Lemma only_finish_teardown show_path home config fuel room_id snapshot_id slot_index clone :
  only finish_op (finish_teardown show_path home config fuel room_id snapshot_id slot_index clone).
Proof.
  unfold finish_teardown. destruct (teardown_paths _ _ _) as [[[[rd jd] so] st]|e]; [|done].
  apply only_try. { apply only_map_err. eapply only_weaken, teardown_finish. apply only_reap_room_only. } intros _.
  assert (Htap : ∀ t, only finish_op (remove_egress_and_tap t)).
  { intros t. eapply only_weaken, teardown_finish. apply only_remove_egress_and_tap. }
  unfold finish_shared, release_lease, holding. only_walk.
Qed.

(** C8.  The terminal teardown of a restored room, whatever the host answers and
    wherever it dies.  It asks for the lease only once the room's jail and
    directory were seen gone.  The tap and the egress rules, which are named by
    the slot alone and may be another room's by now, are touched only between the
    answer that the lease is this room's and its return, under the pool's lock;
    the lease goes back only after they are gone, or after a clone's network was
    released; the tombstone is cleared last, when no lease was this room's or it
    was returned.  A lease held is always returned or its lock dropped, and
    success means the tombstone is gone. *)
Theorem teardown_under_lease show_path home config fuel room_id snapshot_id slot_index clone_net_index
    room_dir jail socket state tr o :
  teardown_paths home config room_id = Ok (room_dir, jail, socket, state) →
  run (finish_teardown show_path home config fuel room_id snapshot_id slot_index clone_net_index) tr o →
  guarded (may_finish show_path room_dir jail socket state room_id snapshot_id slot_index clone_net_index) tr ∧
  ∀ r, o = Some r → finished state room_id snapshot_id slot_index r tr.
Proof.
  intros Hp Hrun. by eapply spec_run; [apply spec_finish_teardown|].
Qed.

(** A host on which the room holds its lease. *)
Definition leased_host (h : list sys_event) (op : sysop) : ans op :=
  match op return ans op with
  | OSlotHold base index snapshot room => Ok (Some {| hold_dir := base; hold_index := index; post_cleanup_token := snapshot |})
  | op => idle_host h op
  end.

Lemma teardown_under_lease_witness :
  let id := "01hzzzzzzzzzzzzzzzzzzzzzzz" in
  let p := finish_teardown (join "/") (Some ["root"]) sample_config 10 id sample_snapshot 3 None in
  let r := exec leased_host p [] in
  fst r = Some (Ok ()) ∧ answered (snd r) (OFinishRestoreIntent id) (λ a, a = Ok ()).
Proof.
  intros id p r. assert (E : fst r = Some (Ok ())) by (vm_compute; reflexivity). split; [exact E|].
  destruct (teardown_paths (Some ["root"]) sample_config id) as [[[[rd jail] socket] state]|e] eqn:Hp; [|by vm_compute in Hp].
  destruct (teardown_under_lease (join "/") (Some ["root"]) sample_config 10 id sample_snapshot 3 None
     rd jail socket state (snd r) (fst r) Hp (exec_run_nil leased_host p)) as [_ H].
  by apply (H _ E).
Defined.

+ + +

Can you reproduce all the material exactly?

Lemma only_finish_teardown show_path home config fuel room_id snapshot_id slot_index clone :
  only finish_op (finish_teardown show_path home config fuel room_id snapshot_id slot_index clone).
Proof.
  unfold finish_teardown. destruct (teardown_paths _ _ _) as [[[[rd jd] so] st]|e]; [|done].
  apply only_try. { apply only_map_err. eapply only_weaken, teardown_finish. apply only_reap_room_only. } intros _.
  assert (Htap : ∀ t, only finish_op (remove_egress_and_tap t)).
  { intros t. eapply only_weaken, teardown_finish. apply only_remove_egress_and_tap. }
  unfold finish_shared, release_lease, holding. only_walk.
Qed.

(** C8.  The terminal teardown of a restored room, whatever the host answers and
    wherever it dies.  It asks for the lease only once the room's jail and
    directory were seen gone.  The tap and the egress rules, which are named by
    the slot alone and may be another room's by now, are touched only between the
    answer that the lease is this room's and its return, under the pool's lock;
    the lease goes back only after they are gone, or after a clone's network was
    released; the tombstone is cleared last, when no lease was this room's or it
    was returned.  A lease held is always returned or its lock dropped, and
    success means the tombstone is gone. *)
Theorem teardown_under_lease show_path home config fuel room_id snapshot_id slot_index clone_net_index
    room_dir jail socket state tr o :
  teardown_paths home config room_id = Ok (room_dir, jail, socket, state) →
  run (finish_teardown show_path home config fuel room_id snapshot_id slot_index clone_net_index) tr o →
  guarded (may_finish show_path room_dir jail socket state room_id snapshot_id slot_index clone_net_index) tr ∧
  ∀ r, o = Some r → finished state room_id snapshot_id slot_index r tr.
Proof.
  intros Hp Hrun. by eapply spec_run; [apply spec_finish_teardown|].
Qed.

(** A host on which the room holds its lease. *)
Definition leased_host (h : list sys_event) (op : sysop) : ans op :=
  match op return ans op with
  | OSlotHold base index snapshot room => Ok (Some {| hold_dir := base; hold_index := index; post_cleanup_token := snapshot |})
  | op => idle_host h op
  end.

Lemma teardown_under_lease_witness :
  let id := "01hzzzzzzzzzzzzzzzzzzzzzzz" in
  let p := finish_teardown (join "/") (Some ["root"]) sample_config 10 id sample_snapshot 3 None in
  let r := exec leased_host p [] in
  fst r = Some (Ok ()) ∧ answered (snd r) (OFinishRestoreIntent id) (λ a, a = Ok ()).
Proof.
  intros id p r. assert (E : fst r = Some (Ok ())) by (vm_compute; reflexivity). split; [exact E|].
  destruct (teardown_paths (Some ["root"]) sample_config id) as [[[[rd jail] socket] state]|e] eqn:Hp; [|by vm_compute in Hp].
  destruct (teardown_under_lease (join "/") (Some ["root"]) sample_config 10 id sample_snapshot 3 None
     rd jail socket state (snd r) (fst r) Hp (exec_run_nil leased_host p)) as [_ H].
  by apply (H _ E).
Defined.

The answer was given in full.